--- Requirement ---
For the entries that follow, restate word for word the line containing "(** [[]byte(s)] *)", the line containing "let n := Z.of_nat (nat_of_ascii c) in", and every line that lies between them.

--- Excerpted records ---
(** * The static filter of skipper and its delayed body

    A verification development for
    [vendor/github.com/zalando/skipper/filters/builtin/static.go].

    The file has three layers.

    - The Go library pieces the code calls: [strconv.Atoi], the two ends
      of an [io.Pipe], a channel that is only ever closed, the header map.
    - The methods of [delayedBody] ([Write], [WriteHeader], [Read],
      [Close]), [newDelayed] and [static.Request], written in a small
      monad of effects so that each definition reads like its Go source.
    - Two semantics of that monad: [run], one goroutine running alone,
      and [sys_step], the constructing goroutine interleaved with the
      producer goroutine that [newDelayed] starts. *)

From Stdlib Require Import ZArith String Ascii List Lia Bool.
From Stdlib Require Import Strings.Byte DecimalString.
From stdpp Require Import base option list gmap strings.
Import ListNotations.

Local Open Scope string_scope.
Local Open Scope Z_scope.
Local Open Scope list_scope.

(** ** Go values *)

(** The errors that reach this code: the two sentinel errors of package
    [io] and the two causes a [*strconv.NumError] can carry. *)
Inductive error : Type :=
| EOF
| ErrClosedPipe
| ErrSyntax
| ErrRange.

Definition isSome {A} (o : option A) : bool :=
  match o with Some _ => true | None => false end.

(** Go's [int] on a 64-bit platform: additions wrap around. *)
Definition maxInt : Z := 2 ^ 63 - 1.
Definition maxUint64 : Z := 2 ^ 64 - 1.

Definition wrap (z : Z) : Z := (z + 2 ^ 63) mod 2 ^ 64 - 2 ^ 63.

Definition len (data : list byte) : Z := Z.of_nat (length data).

(** [[]byte(s)] *)
Definition bytes (s : string) : list byte := list_byte_of_string s.

(** ** strconv.Atoi

    [Atoi s] is [ParseInt(s, 10, 0)]: an optional sign, then one or more
    decimal digits. A syntax error gives [(0, err)]; a value out of the
    range of [int] gives the nearest bound and a range error. The range
    error of [ParseUint] is raised at the digit that overflows, before
    the rest of the string is looked at. *)

Definition digit (c : ascii) : option Z :=
  let n := Z.of_nat (nat_of_ascii c) in
  if (48 <=? n) && (n <=? 57) then Some (n - 48) else None.

Fixpoint ParseUint_digits (s : string) (n : Z) : Z * option error :=
  match s with
  | EmptyString => (n, None)
  | String c s' =>
      match digit c with
      | None => (0, Some ErrSyntax)
      | Some v =>
          if maxUint64 <? n * 10 + v then (maxUint64, Some ErrRange)
          else ParseUint_digits s' (n * 10 + v)
      end
  end.

Definition ParseUint (s : string) : Z * option error :=
  match s with
  | EmptyString => (0, Some ErrSyntax)
  | _ => ParseUint_digits s 0
  end.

--- Solution to this problem ---
(** [[]byte(s)] *)
Definition bytes (s : string) : list byte := list_byte_of_string s.

(** ** strconv.Atoi

    [Atoi s] is [ParseInt(s, 10, 0)]: an optional sign, then one or more
    decimal digits. A syntax error gives [(0, err)]; a value out of the
    range of [int] gives the nearest bound and a range error. The range
    error of [ParseUint] is raised at the digit that overflows, before
    the rest of the string is looked at. *)

Definition digit (c : ascii) : option Z :=
  let n := Z.of_nat (nat_of_ascii c) in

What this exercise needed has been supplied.